(* ===== verification/SmemAlloc.v ===== *)
(** * Allocation on the heap

    [rt_smem_alloc] takes the first free block that is large enough and splits it when the
    rest can hold a block. *)

From Stdlib Require Import ZArith Lia Bool.
From stdpp Require Import base tactics numbers list option.
From S2P Require Import Prelude Smem SmemChain.

Open Scope Z_scope.

(** ** On blocks *)

(** What lies before the first free block with [size] bytes of room, its size, and what
    lies behind it. *)
Fixpoint first_fit (size : Z) (bs : list block) : option (list block * Z * list block) :=
  match bs with
  | [] => None
  | (n, u) :: bs' =>
      if negb u && (size <=? n - 64) then Some ([], n, bs')
      else match first_fit size bs' with
           | Some (p, m, q) => Some ((n, u) :: p, m, q)
           | None => None
           end
  end.

Definition carve (size n : Z) : list block :=
  if size + 128 <=? n - 64 then [(size + 64, true); (n - size - 64, false)] else [(n, true)].

(** The offset of the block taken and the blocks afterwards. *)
Definition alloc_blocks (size : Z) (bs : list block) : option (Z * list block) :=
  match first_fit size bs with
  | Some (p, n, q) => Some (extent p, p ++ carve size n ++ q)
  | None => None
  end.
=-=-=
#### TASK REQUIREMENTS:
The lines from the one with "if negb u &&" through the final line of the data are to be reproduced exactly, both included, with no other lines.

#### SOLUTION TO THE EXERCISE:
      if negb u && (size <=? n - 64) then Some ([], n, bs')
      else match first_fit size bs' with
           | Some (p, m, q) => Some ((n, u) :: p, m, q)
           | None => None
           end
  end.

Definition carve (size n : Z) : list block :=
  if size + 128 <=? n - 64 then [(size + 64, true); (n - size - 64, false)] else [(n, true)].

(** The offset of the block taken and the blocks afterwards. *)
Definition alloc_blocks (size : Z) (bs : list block) : option (Z * list block) :=
  match first_fit size bs with
  | Some (p, n, q) => Some (extent p, p ++ carve size n ++ q)
  | None => None
  end.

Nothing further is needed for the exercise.